The Comic Book Legal Defense Fund and the Comic Legends Legal Defense Fund are pleased to announce that the Crown has withdrawn all criminal charges in R. v. Matheson, the case previously described as the Brandon X case, which involved a comic book reader who faced criminal charges in Canada relating to comic books on his computer. The defendant, Ryan Matheson, a 27-year-old comic book reader, amateur artist, and computer programmer has been cleared of any criminal wrongdoing.

After a search of his laptop in 2010, Matheson was wrongfully accused of possessing and importing child pornography because of constitutionally protected comic book images on that device. He was subjected to abusive treatment by police and a disruption in his life that included a two-year period during which he was unable to use computers or the internet outside of his job, severely limiting opportunities to advance his employment and education.

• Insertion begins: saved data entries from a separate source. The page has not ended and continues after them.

(* ===================================================================== *)
(** ** [fetch_elevations_for_latitude_longitude_pairs] *)
(* ===================================================================== *)

(** The parameters of the fetch besides the frame, which is [frame] of
    the state. *)
Record fetch_args : Type := mk_fetch_args {
  url_template_kwargs : gmap string string;
  decimal_places_to_round : Z;
  max_locations_per_batch : Z;
  pause_duration : float;
  url_template : string;
  proxies : gmap string string;
}.

Definition default_url_template : string :=
  "https://maps.googleapis.com/maps/api/elevation/json?locations={locations}&key={api_key}".

(** The fetch called with its defaults (lines 23-27) and an API key. *)
Definition default_fetch_args (api_key : string) : fetch_args :=
  {| url_template_kwargs := {[ "api_key" := api_key ]};
     decimal_places_to_round := 5;
     max_locations_per_batch := 350;
     pause_duration := 0.02%float;
     url_template := default_url_template;
     proxies := ∅ |}.

(** Line 68 with the [format] call of line 72 on one row:
    ['{:.Pf},{:.Pf}'.format(row.latitude, row.longitude)].  A precision
    too large for [format] (above the C [INT_MAX]), which Python refuses
    with [ValueError], is not modelled. *)
Definition format_pair (places : Z) (r : row) : result string :=
  if places <? 0 then Raise (ValueError "Format specifier missing precision")
  else Ok (PyFloat.format_fixed (Z.to_N places) (latitude r) +:+ "," +:+
           PyFloat.format_fixed (Z.to_N places) (longitude r)).

(** [sep.join(...)] over the items a generator yields: the first item that
    raises aborts the join. *)
Fixpoint join_results (sep : string) (items : list (result string)) : result string :=
  match items with
  | [] => Ok ""
  | [x] => x
  | x :: rest =>
      match x, join_results sep rest with
      | Ok a, Ok b => Ok (a +:+ sep +:+ b)
      | Raise e, _ => Raise e
      | Ok _, Raise e => Raise e
      end
  end.

(** Line 72. *)
Definition locations_of (places : Z) (chunk : list row) : result string :=
  join_results "|" (format_pair places <$> chunk).

(** Lines 72-73: the request URL of a chunk. *)
Definition request_url (a : fetch_args) (chunk : list row) : result string :=
  match locations_of (decimal_places_to_round a) chunk with
  | Ok locations => PyFormat.format (url_template a) [locations] (url_template_kwargs a)
  | Raise e => Raise e
  end.

Definition assign_response (r : http_response) : M unit :=
  s <- get_state ;;
  modify (set_vars (mk_locals (Some r) (response_json (vars s)) (results (vars s)))).
Definition assign_response_json (j : json_body) : M unit :=
  s <- get_state ;;
  modify (set_vars (mk_locals (response (vars s)) (Some j) (results (vars s)))).
Definition extend_results (es : list result_entry) : M unit :=
  s <- get_state ;;
  modify (set_vars (mk_locals (response (vars s)) (response_json (vars s))
                              (results (vars s) ++ es))).

(** Lines 87-89: the handler reads the local [response], which is bound
    only once some [requests.get] of this call has returned. *)
Definition except_handler (e : exn) : M unit :=
  log (LogException e) ;;;
  s <- get_state ;;
  match response (vars s) with
  | Some r => log (LogServerResponded (status_code r) (reason r))
  | None => raise (UnboundLocalError "response")
  end.

(** Lines 76-92: one iteration of the loop, on the chunk of line 71. *)
Definition fetch_batch (a : fetch_args) (chunk : list row) : M unit :=
  url <- lift (request_url a chunk) ;;
  cached_response_json <- get_from_cache url ;;
  match cached_response_json with
  | Some j => assign_response_json j
  | None =>
      try_except
        (log (LogRequesting url) ;;;
         time_sleep (pause_duration a) ;;;
         r <- requests_get url (proxies a) ;;
         assign_response r ;;;
         j <- json_of r ;;
         assign_response_json j ;;;
         save_to_cache url j)
        except_handler
  end ;;;
  (* line 92 *)
  s <- get_state ;;
  match response_json (vars s) with
  | Some j => extend_results (json_results j)
  | None => raise (UnboundLocalError "response_json")
  end.

(** Lines 70-71: the chunks the loop visits. *)
Definition batches (rows : list row) (per_batch : Z) : result (list (list row)) :=
  match py_range 0 (Z.of_nat (length rows)) per_batch with
  | Ok starts => Ok ((fun i => iloc rows i (i + per_batch)) <$> starts)
  | Raise e => Raise e
  end.

(** Lines 65-92: the log of the call count, whose division raises when
    [max_locations_per_batch] is 0, and the loop over the chunks. *)
Definition fetch_batches (a : fetch_args) : M unit :=
  modify (set_vars (mk_locals None None [])) ;;;
  s <- get_state ;;
  let pairs := df_rows (frame s) in
  (if max_locations_per_batch a =? 0 then raise ZeroDivisionError
   else log (LogCallCount (length pairs) (max_locations_per_batch a))) ;;;
  chunks <- lift (batches pairs (max_locations_per_batch a)) ;;
  for_each chunks (fetch_batch a).

(** Lines 94-102: the sanity check and the new column. *)
Definition attach_elevations : M unit :=
  s <- get_state ;;
  let requested := length (df_rows (frame s)) in
  let received := length (results (vars s)) in
  if bool_decide (received = requested) then
    log (LogCountsAgree requested received) ;;;
    modify (set_frame (mk_frame (df_rows (frame s))
                                (Some (elevation <$> results (vars s)))))
  else raise (ElevationCountMismatch requested received).

(** The whole function; the frame it returns is [frame] of the final state. *)
Definition fetch_elevations_for_latitude_longitude_pairs (a : fetch_args) : M unit :=
  fetch_batches a ;;; attach_elevations.

(* ===================================================================== *)
(** ** [add_node_elevations] *)
(* ===================================================================== *)

Global Instance node_key_countable : Countable node_key.
Proof.
  refine (inj_countable'
            (fun k => match k with KInt z => inl z | KStr s => inr s end)
            (fun x => match x with inl z => KInt z | inr s => KStr s end) _).
  intros k. destruct k; reflexivity.
Defined.

(** [repr] of a node key, as a [KeyError] shows it. *)
Definition key_repr (k : node_key) : string :=
  match k with
  | KInt z => pretty z
  | KStr s => "'" +:+ s +:+ "'"
  end.

(** The column types pandas infers that the assertions tell apart. *)
Inductive dtype : Type := int64 | float64 | object_dtype.

Global Instance dtype_eq_dec : EqDecision dtype.
Proof. solve_decision. Defined.

Definition fits_int64 (k : node_key) : bool :=
  match k with
  | KInt z => (- 2 ^ 63 <=? z) && (z <? 2 ^ 63)
  | KStr _ => false
  end.

(** The dtype of a column built from node keys: [int64] when every key is
    an integer of 64 bits, [object] otherwise and for an empty column. *)
Definition key_dtype (keys : list node_key) : dtype :=
  match keys with
  | [] => object_dtype
  | _ => if forallb fits_int64 keys then int64 else object_dtype
  end.

(** The dtype of a column built from Python floats. *)
Definition float_dtype (values : list float) : dtype :=
  match values with
  | [] => object_dtype
  | _ => float64
  end.

(** The items of a list of results, up to the first that raises. *)
Fixpoint collect {A} (items : list (result A)) : result (list A) :=
  match items with
  | [] => Ok []
  | Raise e :: _ => Raise e
  | Ok a :: rest =>
      match collect rest with
      | Ok l => Ok (a :: l)
      | Raise e => Raise e
      end
  end.

(** Line 138: [(node, data['y'], data['x'])]. *)
Definition node_triple (nd : node_key * attrs) : result row :=
  match nd.2 !! "y" with
  | None => Raise (KeyError "y")
  | Some y =>
      match nd.2 !! "x" with
      | None => Raise (KeyError "x")
      | Some x => Ok (mk_row nd.1 y x)
      end
  end.

(** Lines 138-143: the coordinate table of the graph, indexed by node. *)
Definition coordinate_table (G : Graph) : result DataFrame :=
  match collect (node_triple <$> g_nodes G) with
  | Raise e => Raise e
  | Ok rows =>
      if bool_decide (key_dtype (row_index <$> rows) = int64) then
        if bool_decide (float_dtype (latitude <$> rows) = float64) then
          if bool_decide (float_dtype (longitude <$> rows) = float64) then
            Ok (mk_frame rows None)
          else Raise AssertionError
        else Raise AssertionError
      else Raise AssertionError
  end.

(** [df['elevation'].to_dict()]: index entry to value, a later row
    replacing an earlier one with the same index entry. *)
Definition to_dict (index : list node_key) (values : list float) : gmap node_key float :=
  foldl (fun d kv => <[kv.1 := kv.2]> d) ∅ (zip index values).

(** [nx.set_node_attributes(G, name=name, values=values)] with a
    dictionary of values: nodes absent from [values] are left alone. *)
Definition set_node_attributes (G : Graph) (name : string)
    (values : gmap node_key float) : Graph :=
  mk_graph
    ((fun nd : node_key * attrs =>
        match values !! nd.1 with
        | Some v => (nd.1, <[name := v]> nd.2)
        | None => nd
        end) <$> g_nodes G)
    (g_edges G).

(** The parameters of [add_node_elevations] besides the graph. *)
Record node_args : Type := mk_node_args {
  api_key : string;
  node_max_locations_per_batch : Z;
  node_pause_duration : float;
  node_url_template : string;
  node_proxies : gmap string string;
}.

Definition default_node_url_template : string :=
  "https://maps.googleapis.com/maps/api/elevation/json?locations={}&key={}".

Definition default_node_args (key : string) : node_args :=
  {| api_key := key;
     node_max_locations_per_batch := 350;
     node_pause_duration := 0.02%float;
     node_url_template := default_node_url_template;
     node_proxies := ∅ |}.

(** Lines 146-152: the arguments of the fetch. *)
Definition fetch_args_of (a : node_args) : fetch_args :=
  {| url_template_kwargs := {[ "api_key" := api_key a ]};
     decimal_places_to_round := 5;
     max_locations_per_batch := node_max_locations_per_batch a;
     pause_duration := node_pause_duration a;
     url_template := node_url_template a;
     proxies := node_proxies a |}.

(** Lines 154-165: the sanity check, the rounding and the write. *)
Definition write_node_elevations : M unit :=
  s <- get_state ;;
  match df_elevation (frame s) with
  | None => raise (KeyError "elevation")
  | Some column =>
      let nodes := length (g_nodes (graph s)) in
      if bool_decide (length column = nodes) then
        log (LogNodeCountsAgree nodes (length column)) ;;;
        let rounded := (fun x => PyFloat.np_round x 3) <$> column in
        modify (set_frame (mk_frame (df_rows (frame s)) (Some rounded))) ;;;
        modify (set_graph
                  (set_node_attributes (graph s) "elevation"
                     (to_dict (row_index <$> df_rows (frame s)) rounded))) ;;;
        log LogAddedElevations
      else raise (NodeCountMismatch nodes (length column))
  end.

(** The whole function; the graph it returns is [graph] of the final state. *)
Definition add_node_elevations (a : node_args) : M unit :=
  s <- get_state ;;
  df <- lift (coordinate_table (graph s)) ;;
  modify (set_frame df) ;;;
  fetch_elevations_for_latitude_longitude_pairs (fetch_args_of a) ;;;
  write_node_elevations.

(* ===================================================================== *)
(** ** [add_edge_grades] *)
(* ===================================================================== *)

(** [G.nodes[n]]: the attribute dictionary of the node. *)
Definition node_data (G : Graph) (n : node_key) : result attrs :=
  match list_find (fun nd : node_key * attrs => nd.1 = n) (g_nodes G) with
  | Some (_, nd) => Ok nd.2
  | None => Raise (KeyError (key_repr n))
  end.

Matheson has agreed to plead to a non-criminal code regulatory offense under the Customs Act of Canada. As a result of the agreement, Matheson will not stand trial.

Although the outcome of this case is ultimately positive, comic book readers should be aware that there are still dangers for traveling with comics in Canada. Michael Edelson, who managed the defense said:

Aside from the very positive outcome to this story, your members should be cautioned concerning the search and seizure regime here in Canada exercised by the Canadian Border Services Agency. Moreover, they should also be aware that although anime and manga is legal in many areas of the United States and Japan, etc., to possess and utilize, the Canadian authorities may take a different view if this material is found on any laptops or mobile devices when you enter the country.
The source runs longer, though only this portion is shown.